In other words, we want to add/multiply the entire graph of points.
Consider these:
Hopefully that helps!
Addition and Subtraction
Adding polynomials is straight-forward. Just group like-terms and add the coefficients:
(2x^3 + 3) + (x^3 + 3x^2 + 6)
(2x^3 + x^3) + (3x^2 + 0x^2) + (3 + 6)
3x^3 + 3x^2 + 9
It's also easy to negate a polynomial:
-(x^3 + 3x^2 + 6) = -x^3 - 3x^2 - 6
So, we have subtraction easily:
(2x^3 + 3) - (x^3 + 3x^2 + 6)
(2x^3 + 3) + -(x^3 + 3x^2 + 6)
(2x^3 + 3) + (-x^3 - 3x^2 - 6)
(2x^3 - x^3) + (3x^2 - 0x^2) + (3 - 6)
(2 - 1)x^3 + (3 - 0)x^2 + (3 - 6)
x^3 + 3x^2 - 3
Naturally a negation is an additive-inverse:
x^3 + 3x^2 + 6 + -(x^3 + 3x^2 + 6)
(1 - 1)x^3 + (3 - 3)x^2 + (6 - 6)
(0)x^3 + (0)x^2 + (0)
0
Generalizing, for addition we can simply add coefficients. For the polynomials A, B
with coefficients a_i and b_i:
A = a_n * x^n + a_{n-1} * x^(n-1) + ... + a_2 * x^2 + a_1 * x + a_0
B = b_n * x^n + b_{n-1} * x^(n-1) + ... + b_2 * x^2 + b_1 * x + b_0
The polynomial C = A + B has coefficients c_i = (a_i + b_i):
C = A + B = (a_n + b_n) * x^n + (a_{n-1} + b_{n-1}) * x^(n-1) + ... + (a_2 + b_2) * x^2 + (a_1 + b_2) * x + (a_0 + b_0)

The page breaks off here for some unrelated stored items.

(** X15.  In a summary that resolves, a card carries a task summary
    exactly when task details were asked for, and then the tasks are those
    fetched for the card, [total] is their number and [completed] the
    number of completed ones, never more than [total]; it carries
    comments exactly when comments were asked for, and then those fetched
    for the card. *)
Theorem summary_card_details (params : GetBoardSummaryParams)
  (s : BoardSummary) :
  summaryOf params = Ok s ->
  forall lw cd,
    In lw (bs_lists s) -> In cd (lwc_cards lw) ->
    match cwd_tasks cd with
    | Some ts =>
        sp_includeTaskDetails params = true /\
        getTasks (card_id (cwd_card cd)) = Ok (ts_items ts) /\
        ts_total ts = List.length (ts_items ts) /\
        ts_completed ts
        = List.length (filter task_isCompleted (ts_items ts)) /\
        (ts_completed ts <= ts_total ts)%nat
    | None => sp_includeTaskDetails params = false
    end /\
    match cwd_comments cd with
    | Some comments =>
        sp_includeComments params = true /\
        getComments (card_id (cwd_card cd)) = Ok comments
    | None => sp_includeComments params = false
    end.
Proof.
  intros H lw cd Hlw Hcd.
  pose proof H as Hinv. apply summary_inv in Hinv.
  destruct Hinv as (board & lists & _ & _ & F & _).
  destruct (@Forall2_In_right _ _ _ _ _ _ F Hlw) as (l & _ & Hl).
  destruct (listWithCards_inv _ _ _ Hl) as (_ & _ & cards & _ & Fc).
  destruct (@Forall2_In_right _ _ _ _ _ _ Fc Hcd) as (c & _ & Hc).
  destruct (cardWithDetails_inv _ _ _ Hc) as (Ec & Ht & Hm).
  rewrite Ec. split.
  - destruct (cwd_tasks cd) as [ts|]; [|exact Ht].
    destruct Ht as (A & B & C & D & _). conjs; auto.
    rewrite C, D. apply filter_length_le.
  - exact Hm.
Qed.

C = A + B = c_n * x^n + c_{n-1} * x^(n-1) + ... + c_2 * x^2 + c_1 * x + c_0
Exercise: Compute (x^4 + 1) + (3x^4 + x^2)
Exercise: Compute (5) + (x^2 - 4)
Exercise: Compute (-x^2 + 3) - (-x^2 + 3)
Vector Notation
Since working with polynomials in the standard notation is verbose and tedious, we'll occasionally adopt various alternative notations or representations. Often if you read about some application of Galois Fields, the author will assume you are familiar with these alternative representations and will switch between them intuitively. This can be a big source of confusion. Let's clear it up by being explicit.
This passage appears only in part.